Now, a deterministic computer can simulate that in the sense that he can just try all possible switches, effectively simulating any possible strategy for both the cop and the robber; eventually, he will also find the one they actually took. But this is clearly something different from ordinary simulation of a system: think of trying to do a weather forecast by simulating all possible weather conditions, without any possibility of choosing one over the others—you’d get out no information whatsoever.
When I responded to Lumpy’s post upthread I took it as meaning something like whether computers ever really emulate a real-world phenomenon.
The fact that computers can make predictions about real-world phenomena is a subset of the fact that mathematics can make useful predictions. It’s taken by some as proof that maths is somehow “out there”, independent of humans, and we discover it as much as invent it.

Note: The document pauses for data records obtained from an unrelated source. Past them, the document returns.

(* ===== verification/Concurrent.v ===== *)
(** * Concurrent payments of the reference system ([psv/reference_sut/server.py])

    [create_app] registers [pay] as a plain function, so the web framework runs
    each request in a thread of its own and nothing in [ReferenceSut] takes a
    lock.  Here a payment is a [task]: the statements of [ReferenceSut], cut
    where it talks to the node and where it assigns to the order.  Between two
    cuts a thread reads or writes the ledger without waiting; at a cut any
    other request may run.  A quote, a status and a resource request touch the
    ledger once and are served in one piece.

    Shown: a payment that is alone is [ReferenceSut.pay]; and whatever the
    interleaving, the ledger stays well formed, orders keep their terms, paid
    orders stay paid, an order is paid only on the confirmer's evidence, and a
    client told [settled] was told the truth.  What a system that serves one
    request at a time promises beyond that is lost: an idempotent system
    broadcasts the settlement of one order twice. *)

From S2P Require Import Prelude PyStr PyVal Anvil Chain Tasks ReferenceSut.
From S2P Require Reconciliation Confirmer Safety QuoteOption Sut.
Local Open Scope Z_scope.

#[local] Existing Instance Safety.rpc_client_safety.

But I see maths as just a set of tools for manipulating information. Like an extension pack for the human mind. These tools can be usefully applied to the real world only because we insist that mathematics be self-consistent, and logical, and the real world also appears to meet this criteria.
It’s rather like how the inference that you are mortal from the known information that all men are mortal and you are a man, works.
So, say I write a program to simulate a storm on my computer. What my program is arguably doing is simulating me, working with a pen and paper, manipulating the known information to find out things novel to me.
But my method for working out this information, and what’s happening inside a storm, are not necessarily the same thing.
And we know we have access to true randomness how?
Quantum mechanics—in fact, almost all probabilities in everyday life have a uniquely quantum origin. Even in the highly constrained setting of a billard table, the usual paragon of Newtonian mechanistic behaviour, after about 6-8 collisions (IIRC), the dominant contribution to the path uncertainties comes from quantum uncertainty.